We are continuing a deliberate journey to Easter Sunday.  We have been gathering insight and understanding about Jesus and his desire for humanity to know the truth.  What is truth?  The truth to Jesus was not a collection of facts or mathematical proofs.  Truth to Jesus was an intimate knowledge of God expressed through God’s love and grace.  Jesus said, “The reason I was born and came into the world is to testify to the truth. Everyone on the side of truth listens to me” (John 18:37).
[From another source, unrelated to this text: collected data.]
(** A program that takes and gives nothing. *)
Definition hushed {A} (m : pio A) : Prop := forall h, spends h m (fun _ h' => h' = h).
Lemma hushed_ret {A} (a : A) : hushed (ret a).
Proof. intros h. now apply spends_ret. Qed.
Lemma hushed_ask {A} q (k : pipeline_answer -> pio A) : quiet q -> (forall a, hushed (k a)) -> hushed (bind (ask q) k).
Proof. intros Hq Hk h. eapply (spends_bind _ _ _ (fun _ h' => h' = h)); [apply spends_quiet; auto|]. intros a h1 ->. apply Hk. Qed.
Lemma hushed_call {A} q (k : Z -> pio A) : quiet q -> (forall a, hushed (k a)) -> hushed (bind (call_ q) k).
Proof. intros Hq Hk h. eapply (spends_bind _ _ _ (fun _ h' => h' = h)); [apply spends_call; auto|]. intros a h1 ->. apply Hk. Qed.
Lemma hushed_if {A} (b : bool) (m m' : pio A) : hushed m -> hushed m' -> hushed (if b then m else m').
Proof. now destruct b. Qed.
Lemma sensor_format_hushed x pad : hushed (sensor_format x pad).
Proof.
  unfold sensor_format. apply hushed_ask; [now split|]. intros [| | | | |st f| | |]; try apply hushed_ret. apply hushed_if; [apply hushed_ret|].
  apply hushed_ask; [now split|]. intros [| | | | | |st' d| |]; try apply hushed_ret. apply hushed_if; [apply hushed_ret|]. apply hushed_if; [apply hushed_ret|].
  apply hushed_ask; [now split|]. intros [| | | | | | |st'' b|]; try apply hushed_ret. apply hushed_if; [apply hushed_ret|]. apply hushed_if; apply hushed_ret.
Qed.
(** An owner that holds the same. *)
Definition same_holdings (o o' : mt6878_pipeline_owner) : Prop :=
  (holdings (work o') = holdings (work o) /\ holdings (message_map o') = holdings (message_map o)) /\ consumer o' = consumer o /\ dma_owner o' = dma_owner o /\ p_endpoint o' = p_endpoint o.
Lemma kept_same o o' : same_holdings o o' -> tidy (work o') -> tidy (message_map o') -> wf o -> idle (p_ccd o') -> kept o' (owned o).
Proof.
  intros ((A1 & A2) & A3 & A4 & A5) Tw Tm (_ & _ & Hd & _) Hi. split; [split; [exact Tw|]; split; [exact Tm|]; split; [now rewrite A3, A4|exact Hi]|]. unfold owned. now rewrite A1, A2, A3, A4, A5.
Qed.
Lemma kept_refl o : wf o -> kept o (owned o).
Proof. intros H. split; [exact H|reflexivity]. Qed.
Lemma export_spends o b : wf o -> spends (owned o) (mt6878_pipeline_export o b) (fun _ h => kept o h).
Proof.
  intros Hw. unfold mt6878_pipeline_export. eapply spends_bind; [apply owner_task_spends|]. intros r h [-> _]. apply spends_if; intros G; [now apply spends_ret, kept_refl|]. cbv zeta.
  apply spends_if; intros G2; [now apply spends_ret, kept_refl|]. set (x := m_buffer _). eapply (spends_bind _ _ _ (fun _ h => h = RRef x :: owned o)); [apply spends_do; intros a; exists (owned o); auto|].
  intros _ h ->. eapply (spends_bind _ _ _ (fun z h => h = (if z <? 0 then [RRef x] else []) ++ owned o)).
  { unfold call_. eapply (spends_bind _ _ _ (fun a h => h = (if num a <? 0 then [RRef x] else []) ++ owned o)).
    - apply spends_ask. intros a. cbn [released acquired fst snd app]. destruct (num a <? 0); [exists (RRef x :: owned o)|exists (owned o)]; auto.
    - intros a h ->. now apply spends_ret. }
  intros z h ->. apply spends_when; [now split|]. now apply spends_ret, kept_refl.
Qed.
Lemma endpoint_spends o c : wf o -> spends (owned o) (mt6878_pipeline_endpoint o c) (fun q h => kept q.2 h).
Proof.
  intros Hw. unfold mt6878_pipeline_endpoint. eapply spends_bind; [apply owner_task_spends|]. intros r h [-> _]. apply spends_if; intros G; [now apply spends_ret, kept_refl|].
  apply spends_if; intros G2; [now apply spends_ret, kept_refl|]. assert (He : p_endpoint o = 0) by lia.
  eapply (spends_bind _ _ _ (fun e h => h = held_if e (REpt e) ++ owned o)).
  { unfold call_. eapply (spends_bind _ _ _ (fun a h => h = acquired (Create_ept (addr c) (u32 (o_session (p_ccd o) + 1)), a) ++ owned o)); [apply spends_ask; intros a; exists (owned o); auto|].
    intros a h ->. apply spends_ret. cbn [acquired fst snd]. unfold held_if. now destruct (num a =? 0). }
  intros e h ->. destruct Hw as (T1 & T2 & Hd & Hi). assert (K : kept (set_ept o e (addr c)) (held_if e (REpt e) ++ owned o)).
  { split; [split; [exact T1|]; split; [exact T2|]; split; [exact Hd|]; cbn [set_ept p_ccd]; destruct (e =? 0); [exact Hi|destruct Hi; now split]|].
    unfold owned. cbn [set_ept work message_map consumer dma_owner p_endpoint]. rewrite He. unfold held_if at 4. cbn [Z.eqb negb]. rewrite app_nil_r. rewrite Permutation_app_comm. now rewrite <- !app_assoc. }
  cbv zeta. apply spends_if; intros Ge; [now apply spends_ret|]. eapply (spends_bind _ _ _ (fun _ h => h = held_if e (REpt e) ++ owned o)); [apply spends_do; intros a; exists (held_if e (REpt e) ++ owned o); auto|]. intros _ h ->. now apply spends_ret.
Qed.
Lemma bind_spends o x pad y c : wf o -> spends (owned o) (mt6878_pipeline_bind o x pad y c) (fun q h => kept q.2 h).
Proof.
  intros Hw. unfold mt6878_pipeline_bind. eapply spends_bind; [apply owner_task_spends|]. intros r h [-> _]. assert (K := kept_refl o Hw).
  apply spends_if; intros G; [now apply spends_ret|]. apply spends_if; intros G2; [now apply spends_ret|]. destruct (c_resources (pointee c)) as [res|]; [|now apply spends_ret].
  apply spends_if; intros G3; [now apply spends_ret|]. eapply (spends_bind _ _ _ (fun _ h => h = owned o)); [apply spends_quiet; [now split|reflexivity]|]. intros a h ->.
  destruct a as [| | | |l en| | | |]; try now apply spends_ret. apply spends_if; intros G4; [now apply spends_ret|]. apply spends_if; intros G5; [now apply spends_ret|].
  eapply (spends_bind _ _ _ (fun _ h => h = owned o)); [apply spends_call; [now split|reflexivity]|]. intros z h ->. apply spends_if; intros G6; [now apply spends_ret|].
  eapply spends_bind; [apply sensor_format_hushed|]. intros [z'|f] h ->; [now apply spends_ret|]. apply spends_if; intros G7; apply spends_ret; exact K.
Qed.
Jesus came into the world to testify to the truth of God.  But Jesus was only going to be here on earth for a short time.  By some estimates, he would be here only 33 years. Of those years Jesus testified in person for no more than three of those 33 years.  At the time of Jesus’ birth, historians estimate that there were 300 Million people in the world.  Jesus spent most of his time testifying to 12 of those people.  He called those twelve people, apostles.  One of the twelve apostles, Judas, died before Jesus did.  After Jesus’ death and resurrection from the dead, Jesus told the remaining eleven apostles, “Go and make disciples of all nations, baptizing them in the name of the Father and of the Son and of the Holy Spirit, 20 and teaching them to obey everything I have commanded you.”  What was Jesus thinking?  How in the world could Jesus expect those eleven apostles to share the truth, the revelations of God through Jesus Christ, to 300,000,000 people?  How would those eleven apostles keep things straight as they shared the truth with people from different cultures and in different languages?  How could it all happen?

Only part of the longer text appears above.